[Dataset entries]
(** A sweep of the activity log keeps every row that is younger than the
    retention of 168 hours and is not a pending row of more than 10 minutes, as it
    is; it makes no row but such pending rows with the status "orphaned"; when the
    first statement takes effect no row older than the retention is left; and,
    whatever becomes of the first, when the second one takes effect no pending row
    of more than 10 minutes is left. *)
Theorem cleanup_spec now fs t :
  let t' := (cleanup now (fs, t)).2.2 in
  (forall e, e ∈ rows t -> since now retentionHrs e = true -> stale now orphanAfterMinutes e = false -> e ∈ rows t') /\
  (forall e', e' ∈ rows t' -> exists e, e ∈ rows t /\
     (e' = e \/ e' = orphaned e /\ stale now orphanAfterMinutes e = true)) /\
  (effective (fs !! 0%nat) = true -> forall e, e ∈ rows t' -> since now retentionHrs e = true) /\
  (effective (fs !! 1%nat) = true -> forall e, e ∈ rows t' -> stale now orphanAfterMinutes e = false) /\
  nextID t' = nextID t.
Proof.
  assert (cleanup now (fs, t) = (Ok (), (tail (tail fs),
    let t1 := if effective (fs !! 0%nat) then on_rows (filter (fun e => since now retentionHrs e = true)) t else t in
    if effective (fs !! 1%nat) then on_rows (fmap (fun e => if stale now orphanAfterMinutes e then orphaned e else e)) t1 else t1))) as ->.
  { unfold cleanup, mbind, M_bind, ignore. cbn [fst snd]. unfold CleanupOldActivity, OrphanPendingActivity.
    rewrite (stmt_rows _ (fun _ => ())). rewrite (stmt_rows _ (fun t => Z.of_nat _)). unfold effective.
    destruct fs as [|f [|g fs]]; cbn; [done|by destruct f|by destruct f, g]. }
  cbn [fst snd]. set (t1 := if effective (fs !! 0%nat) then _ else t).
  assert (forall e, e ∈ rows t1 <-> e ∈ rows t /\ (effective (fs !! 0%nat) = true -> since now retentionHrs e = true)) as H1.
  { intros e. subst t1. destruct (effective (fs !! 0%nat)); cbn; [rewrite list_elem_of_filter|]; naive_solver. }
  assert (nextID t1 = nextID t) as Hn by (subst t1; by destruct (effective _)).
  destruct (effective (fs !! 1%nat)) eqn:E1; cbn [on_rows rows nextID]; cycle 1.
  { split_and!; [intros; by apply H1| |intros H0 e He; by apply H1|done|done]. intros e He%H1. exists e. split; [apply He|by left]. }
  assert (forall e, stale now orphanAfterMinutes (orphaned e) = false) as Ho by done.
  split_and!; [| | | |done].
  - intros e He Hs Hst. apply list_elem_of_fmap. exists e. rewrite Hst. split; [done|]. by apply H1.
  - intros e' (e & -> & He%H1)%list_elem_of_fmap. exists e. split; [apply He|]. destruct (stale _ _ e) eqn:Hst; [by right|by left].
  - intros H0 e' (e & -> & He%H1)%list_elem_of_fmap. destruct He as [_ He]. specialize (He H0). by destruct (stale _ _ e).
  - intros _ e' (e & -> & _)%list_elem_of_fmap. destruct (stale _ _ e) eqn:Hst; [by rewrite Ho|done].
Qed.
End Sweep.
(** [entries] is the embedded directory, in the order of the names. *)
Definition loadMigrations (entries : list entry) : list Migration :=
  merge_sort by_version (map_to_list (foldl add_file ∅ entries)).*2.

(** ** Running them *)

Definition isNonTransactional (sqlText : string) : bool := has_prefix (TrimSpace sqlText) "-- no-transaction".

Section Run.
Context {D : Type}.
(** What a text does when the database carries it out, [None] when it is refused; and
    what is left of it when it is cut off outside a transaction. *)
Context (sql : string -> D -> option D) (leftover : string -> D -> D).

(** The schema and the versions in [schema_migrations], in the order of their
    insertion; [None] while there is no such table. *)
Record db := { schema : D; recorded : option (list string) }.
Inductive migration_error :=
| ETable | EApplied | EBegin (v : string) | EApply (v : string) | ERecord (v : string) | ECommit (v : string)
| ELastVersion | EUnknown (v : string) | ERollback (v : string) | ERemove (v : string).
Abbreviation M := (Statements.M db migration_error).

Definition createMigrationsTable : M unit :=
  stmt ETable (fun d => Some ((), {| schema := schema d; recorded := Some (default [] (recorded d)) |})).
Definition getAppliedMigrations : M (list string) :=
  stmt EApplied (fun d => match recorded d with Some l => Some (l, d) | None => None end).

(** [INSERT INTO schema_migrations], [DELETE FROM schema_migrations]. *)
Definition record_version (v : string) (d : db) : option db :=
  match recorded d with
  | Some l => if decide (v ∈ l) then None else Some {| schema := schema d; recorded := Some (l ++ [v]) |}
  | None => None
  end.
Definition remove_version (v : string) (d : db) : option db :=
  match recorded d with
  | Some l => Some {| schema := schema d; recorded := Some (List.filter (fun u => negb (String.eqb u v)) l) |}
  | None => None
  end.
Definition exec (text : string) (d : db) : option db :=
  s ← sql text (schema d); Some {| schema := s; recorded := recorded d |}.

(** A statement of a transaction on the tables as the transaction sees them: only
    the commit changes what others see. *)
Definition in_tx (err : migration_error) (f : db -> option db) : M unit :=
  stmt err (fun d => match f d with Some _ => Some ((), d) | None => None end).
Definition commit (err : migration_error) (f : db -> option db) : M unit :=
  stmt err (fun d => d' ← f d; Some ((), d')).

Definition two (f g : db -> option db) (d : db) : option db := d ← f d; g d.

Definition applyMigrationTx (m : Migration) : M unit :=
  let v := Version m in
  _ ← stmt (EBegin v) (fun d => Some ((), d));
  _ ← in_tx (EApply v) (exec (UpSQL m));
  _ ← in_tx (ERecord v) (two (exec (UpSQL m)) (record_version v));
  commit (ECommit v) (two (exec (UpSQL m)) (record_version v)).

(** Outside a transaction a text that fails may have had part of its effect. *)
Definition exec_alone (err : migration_error) (text : string) : M unit := fun '(fs, d) =>
  let cut := {| schema := leftover text (schema d); recorded := recorded d |} in
  match default Works (head fs), exec text d with
  | Works, Some d' => (Ok (), (tail fs, d'))
  | AnswerLost, Some d' => (Err err, (tail fs, d'))
  | _, _ => (Err err, (tail fs, cut))
  end.

Definition applyMigrationNoTx (m : Migration) : M unit :=
  _ ← exec_alone (EApply (Version m)) (UpSQL m);
  stmt (ERecord (Version m)) (fun d => d' ← record_version (Version m) d; Some ((), d')).

Fixpoint apply_pending (applied : list string) (migrations : list Migration) : M unit :=
  match migrations with
  | [] => mret ()
  | m :: rest =>
      if decide (Version m ∈ applied) then apply_pending applied rest
      else
        _ ← (if isNonTransactional (UpSQL m) then applyMigrationNoTx m else applyMigrationTx m);
        apply_pending applied rest
  end.

Definition Run (migrations : list Migration) : M unit :=
  _ ← createMigrationsTable;
  applied ← getAppliedMigrations;
  apply_pending applied migrations.

(** ** Rolling back *)

(** [ORDER BY version DESC LIMIT 1]. *)
Definition greatest (l : list string) : option string :=
  foldr (fun v m => match m with Some u => if decide (String.le v u) then Some u else Some v | None => Some v end) None l.

Definition rollbackMigrationNoTx (m : Migration) : M unit :=
  _ ← exec_alone (ERollback (Version m)) (DownSQL m);
  stmt (ERemove (Version m)) (fun d => d' ← remove_version (Version m) d; Some ((), d')).

Definition Rollback (migrations : list Migration) : M unit :=
  version ← stmt ELastVersion (fun d => l ← recorded d; Some (greatest l, d));
  match version with
  | None => mret ()
  | Some version =>
      match List.find (fun m => String.eqb (Version m) version) migrations with
      | None => fail (EUnknown version)
      | Some m =>
          if isNonTransactional (DownSQL m) then rollbackMigrationNoTx m
          else
            _ ← stmt (EBegin version) (fun d => Some ((), d));
            _ ← in_tx (ERollback version) (exec (DownSQL m));
            _ ← in_tx (ERemove version) (two (exec (DownSQL m)) (remove_version version));
            commit (ECommit version) (two (exec (DownSQL m)) (remove_version version))
      end
  end.
End Run.

(** ** The files make an ordered list *)

Definition file_of (e : entry) : option (string * string) :=
  if en_dir e then None else '(v, _, d) ← parse_name (en_name e); Some (v, d).
(** The text of the last file of a version and direction. *)
Definition text_of (v direction : string) (entries : list entry) : string :=
  foldl (fun t e => if decide (file_of e = Some (v, direction)) then en_content e else t) "" entries.
Definition has_files (v : string) (entries : list entry) : Prop := exists e d, e ∈ entries /\ file_of e = Some (v, d).

Lemma parse_name_direction name v b d : parse_name name = Some (v, b, d) -> d = "up" \/ d = "down".
Proof.
  unfold parse_name. destruct (negb _); [done|]. destruct (_ <? 3)%nat; [done|]. destruct (_ && _) eqn:E; [done|].
  intros [= _ _ <-]. apply andb_false_iff in E. rewrite !negb_false_iff, !String.eqb_eq in E. tauto.
Qed.

Lemma has_files_snoc v entries e : has_files v (entries ++ [e]) <-> has_files v entries \/ exists d, file_of e = Some (v, d).
Proof.
  unfold has_files. setoid_rewrite elem_of_app. setoid_rewrite list_elem_of_singleton. split.
  - intros (x & d & [Hx| ->] & Hf); [left; by exists x, d|right; by exists d].
  - intros [(x & d & Hx & Hf)|(d & Hf)]; [exists x, d; by split; [left|]|exists e, d; by split; [right|]].
Qed.

Lemma text_of_snoc v d entries e :
  text_of v d (entries ++ [e]) = if decide (file_of e = Some (v, d)) then en_content e else text_of v d entries.
Proof. unfold text_of. by rewrite foldl_snoc. Qed.

Lemma files_spec entries v : match foldl add_file ∅ entries !! v with
  | Some m => has_files v entries /\ Version m = v /\ UpSQL m = text_of v "up" entries /\ DownSQL m = text_of v "down" entries
  | None => ~ has_files v entries /\ text_of v "up" entries = "" /\ text_of v "down" entries = ""
  end.
Proof.
  induction entries as [|e entries IH] using rev_ind.
  - cbn. rewrite lookup_empty. split; [|done]. intros (e & d & He & _). by apply not_elem_of_nil in He.
  - assert (file_of e = None \/ (exists v' d, file_of e = Some (v', d) /\ v' <> v) \/ file_of e = Some (v, "up") \/ file_of e = Some (v, "down")) as Hcase.
    { unfold file_of. destruct (en_dir e); [by left|]. destruct (parse_name (en_name e)) as [[[v' b] d]|] eqn:Hp; [|by left].
      cbn [mbind option_bind]. right. destruct (decide (v' = v)) as [->|?]; [right|left; by exists v', d].
      destruct (parse_name_direction _ _ _ _ Hp) as [->| ->]; [by left|by right]. }
    rewrite foldl_snoc. set (m := foldl add_file ∅ entries) in *.
    assert (add_file m e !! v = m !! v /\ file_of e <> Some (v, "up") /\ file_of e <> Some (v, "down") /\ (forall d, file_of e <> Some (v, d)) \/
      exists d, file_of e = Some (v, d) /\ (d = "up" \/ d = "down") /\ exists f, add_file m e !! v = Some f /\ Version f = v /\
        UpSQL f = (if String.eqb d "up" then en_content e else from_option UpSQL "" (m !! v)) /\
        DownSQL f = (if String.eqb d "up" then from_option DownSQL "" (m !! v) else en_content e)) as [(Hl & Hu & Hd & Hn)|(d & Hf & Hd & f & Hl & Hv & Hup & Hdn)].
    { unfold add_file, file_of in *. destruct (en_dir e); [left; naive_solver|].
      destruct (parse_name (en_name e)) as [[[v' b] d]|]; cbn [mbind option_bind] in *; [|left; naive_solver].
      destruct (decide (v' = v)) as [->|Hne]; [|left; rewrite lookup_insert_ne by done; split_and!; congruence].
      right. exists d. split; [done|]. split; [destruct Hcase as [?|[(? & ? & ? & ?)|[?|?]]]; naive_solver|].
      eexists. rewrite lookup_insert_eq. split; [done|]. destruct (String.eqb d "up"), (m !! v); done. }
    + rewrite Hl. destruct (m !! v); rewrite has_files_snoc, !text_of_snoc, !decide_False by done; [tauto|].
      destruct IH as (IH & ?). split; [|done]. intros [?|[d ?]]; [done|by apply (Hn d)].
    + rewrite Hl, has_files_snoc, !text_of_snoc. split; [right; by exists d|]. split; [done|].
      assert (from_option UpSQL "" (m !! v) = text_of v "up" entries /\ from_option DownSQL "" (m !! v) = text_of v "down" entries) as [Hu' Hd'].
      { destruct (m !! v); cbn; [tauto|]. destruct IH as (_ & -> & ->). done. }
      rewrite Hup, Hdn, Hu', Hd', Hf. destruct Hd as [->| ->]; cbn [String.eqb Ascii.eqb Bool.eqb].
      * by rewrite decide_True, decide_False.
      * by rewrite decide_False, decide_True.
Qed.

#[local] Instance by_version_total : Total by_version.
Proof. intros a b. apply String.le_total. Qed.
#[local] Instance by_version_trans : Transitive by_version.
Proof. intros a b c Hab Hbc. unfold by_version in *. by etrans. Qed.

Definition precedes (u v : string) : Prop := String.le u v /\ u <> v.

Lemma NoDup_versions (m : gmap string Migration) : (forall v x, m !! v = Some x -> Version x = v) -> NoDup (Version <$> (map_to_list m).*2).
Proof.
  intros Hm. enough (Version <$> (map_to_list m).*2 = (map_to_list m).*1) as -> by apply NoDup_fst_map_to_list.
  rewrite <-list_fmap_compose. apply list_fmap_ext. intros i [v x] Hi. apply list_elem_of_lookup_2, elem_of_map_to_list in Hi.
  by apply Hm.
Qed.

YOUR INSTRUCTIONS:
Report back every line of the entries in which "mbind" occurs.

TASK ANSWER:
  { unfold cleanup, mbind, M_bind, ignore. cbn [fst snd]. unfold CleanupOldActivity, OrphanPendingActivity.
      cbn [mbind option_bind]. right. destruct (decide (v' = v)) as [->|?]; [right|left; by exists v', d].
      destruct (parse_name (en_name e)) as [[[v' b] d]|]; cbn [mbind option_bind] in *; [|left; naive_solver].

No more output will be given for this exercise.